ГЕННАДИЙ ШМАКОВ
1940, Свердловск – 1988, Нью-Йорк
Этому человеку не выпало при жизни ни славы, ни удачи, хотя он должен был стать – и отчасти стал – перворазрядным мастером. Воспитанник ЛГУ, филолог-античник, почти полиглот, он, как пишет Э. Линецкая в предисловии к посмертному сборнику поэтических переводов Шмакова "Странница-любовь" (Ленинград, 1991), "усвоил лучшие традиции ленинградской переводческой школы". Но тут была и удача, и беда: Шмаков жил в Ленинграде, где простор для публикаций был тесен, Москва же ленинградцам свою "издательскую площадь" всегда предоставляла неохотно. К тому же пребывание в СССР при его необычной – и уголовной для советского законодательства – сексуальной ориентации вообще было некомфортно, и в 1975 году он эмигрировал, поселился в Нью-Йорке, продолжал заниматься исследованием творчества Михаила Кузмина, написал монографию о танцовщике Михаиле Барышникове. Печатал и переводы, хотя больше "из стола". Лучше всего удавались Шмакову поэты одной с ним сексуальной природы – Кавафис, Кокто, Верлен, Пессоа. Строки переводов жившего в Александрии гениального грека Кавафиса порой чуть ли не дословно совпадают с "Когда мне говорят: "Александрия"..." Михаила Кузмина. О творческой плодотворности однополой любви писал Иосиф Бродский, сам переводивший Кавафиса и отредактировавший переводы Шмакова в 1988 году, когда тот умер, так и не увидев родного Ленинграда. Прах его, согласно завещанию, развеял в воздухе американских улиц Евгений Рейн.

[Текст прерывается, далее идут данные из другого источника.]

(** * potpieAI: the asynchronous pull-request review pipeline

    A shallow embedding of the Python sources

      - [app/ai_agent.py]       (the four analysis agents and their orchestrator),
      - [app/github_service.py] (the GitHub client),
      - [app/tasks.py]          (the Celery task [analyze_github_pr]),
      - [app/main.py]           (the HTTP endpoints),

    followed by the properties of the job pipeline that the specification
    states about them.

    Conventions of the embedding.

    - Python [str] is [string]; [len] is [String.length] read in [Z].
    - A Python [dict] with string keys is a [gmap string _]; [d.get(k)] is
      a lookup that yields [None] when the key is missing.
    - JSON values that reach the code are [PyVal]: [null], booleans,
      integers, floats (a finite float is [m * 2^e]; the infinities and NaN
      apart), strings, arrays and objects.  The contents of nested arrays
      and objects are not represented (the code never inspects them, it
      only fails to hash them).  An element of an agent's answer is a JSON
      object or something else; of something else only the name of its
      Python type is kept (the code only fails to unpack it).
    - Everything outside the process (GitHub over HTTP, the language model
      behind each agent, the clock, the construction of the model clients)
      is an oracle over an abstract [World] that is threaded through every
      call, so two calls with equal arguments may answer differently.
    - A raised exception is a value [Raise e]; [try/except] is a match on
      it.
    - The rows of the task table are a [gmap] from [task_id] to a record;
      [db.commit()] after a mutation of a loaded row is an insert, and
      every committed row is also appended to a history, so that the
      intermediate states of a job can be talked about.
    - Calls of the GitHub client and of the agents are appended, with
      their arguments and answers, to a call log.  The log and the history
      are ghost state: no decision of the code reads them.
    - Logging is not modelled. *)

From stdpp Require Import base option list gmap strings pretty fin_maps.
From Stdlib Require Import ZArith Lia Ascii.

Local Open Scope string_scope.
Local Open Scope list_scope.
Local Open Scope Z_scope.

(** ** Python values and exceptions *)

Inductive PyVal :=
| PyNone
| PyBool (b : bool)
| PyInt (z : Z)
| PyFloat (m e : Z)           (* the finite float m * 2^e *)
| PyInf (negative : bool)     (* float('inf'), float('-inf') *)
| PyNaN                       (* float('nan') *)
| PyStr (s : string)
| PyList
| PyDict.

Record PyExc := mkExc {
  exc_class : string;
  exc_str : string            (* str(e) *)
}.

Inductive Result (A : Type) :=
| Ok (a : A)
| Raise (e : PyExc).
Arguments Ok {A} a.
Arguments Raise {A} e.

(** The finite numbers, as [m * 2^e]: [bool] is a subclass of [int]. *)
Definition numeric (x : PyVal) : option (Z * Z) :=
  match x with
  | PyBool b => Some (if b then 1 else 0, 0)
  | PyInt z => Some (z, 0)
  | PyFloat m e => Some (m, e)
  | _ => None
  end.

(** Whether [a.1 * 2^a.2] and [b.1 * 2^b.2] are the same number. *)
Definition dyadic_eqb (a b : Z * Z) : bool :=
  let e := Z.min a.2 b.2 in
  a.1 * 2 ^ (a.2 - e) =? b.1 * 2 ^ (b.2 - e).

(** [x == y] on the values above, for two distinct objects: numbers are
    compared by value across [bool], [int] and [float] (so [True == 1] and
    [3.0 == 3]); NaN equals nothing; values of unrelated types differ.
    Lists and dicts are never compared by the code, which fails to hash
    them first. *)
Definition py_eqb (x y : PyVal) : bool :=
  match numeric x, numeric y with
  | Some a, Some b => dyadic_eqb a b
  | None, None =>
      match x, y with
      | PyNone, PyNone => true
      | PyInf a, PyInf b => Bool.eqb a b
      | PyStr a, PyStr b => String.eqb a b
      | _, _ => false
      end
  | _, _ => false
  end.

(** [hash(x)]: lists and dicts are unhashable. *)
Definition py_hash_check (x : PyVal) : option PyExc :=
  match x with
  | PyList => Some (mkExc "TypeError" "unhashable type: 'list'")
  | PyDict => Some (mkExc "TypeError" "unhashable type: 'dict'")
  | _ => None
  end.

(** ** String helpers: [len], slicing, [in], [endswith], [rstrip], [split],
    [replace] *)

Definition len (s : string) : Z := Z.of_nat (String.length s).

(** [s[:n]] *)
Fixpoint str_take (n : nat) (s : string) : string :=
  match n, s with
  | S k, String c r => String c (str_take k r)
  | _, _ => ""
  end.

Посмертно друзья выпустили тонкую книжку избранных переводов Шмакова.
ЖЕРАР ДЕ НЕРВАЛЬ
(1808–1855)
ФАНТАЗИЯ
За тот напев, знакомый искони,
отдам я Вебера, Моцарта и Россини,
щемящий, полный странного унынья,
чей тайный смысл моей душе сродни.
Лишь зазвучит, и я на двести лет
душою старой словно молодею...
Двор Ришелье, и золотистый свет
сквозит в его боскетах и аллеях.
И замок тот кирпичный, весь в вьюнке,
глядит в меня своими витражами,
куртины, парк, плывущий по реке
с цветущими, резными берегами.
А там, в окне, в нездешнем облаченьи,
стоит Она, храня надменный вид...
Ее видал в другом я воплощеньи,
которое мне память бередит.
ЖАН КОКТО
(1889–1963)
* * *
Не наскучит глядеть на зеленый прибой,
Я люблю его плутни и злые проказы,
Море лижет ступни и в любовном экстазе
Нам сплетает гирлянды с молочной каймой.
И ныряя в волну голубого аи,
Я боюсь этих пряных тисков Посейдона,
А тебе эта ширь – материнское лоно,
Тут Венера раскинула пряди свои.
Ты плывешь – и опять принимаешься лгать,
Тебя море пьянит, меня жжет, как отрава,
Твое тело из пены и снов, и по праву
Здесь ты дома, увы – мне тебя не догнать.
* * *
Любовные копья, как письма, скрестили,
так путает ветки каштан,
клубок наших тел завязать не забыли
задумчивым именем – Жан.
Когда эти руки и ноги сплетаются
тугим осьминогом волны,
то таинства моря опять забываются,
и рыб голубых табуны.
Схватили коня за косматую гриву,
разрублены путы узла...
И сонный скакун по запретным извивам
нас мчит, закусив удила.
КОНСТАНТИН КАВАФИС
(1863–1933)
В ОЖИДАНИИ ВАРВАРОВ
– Чего мы ждем, собравшись здесь на площади?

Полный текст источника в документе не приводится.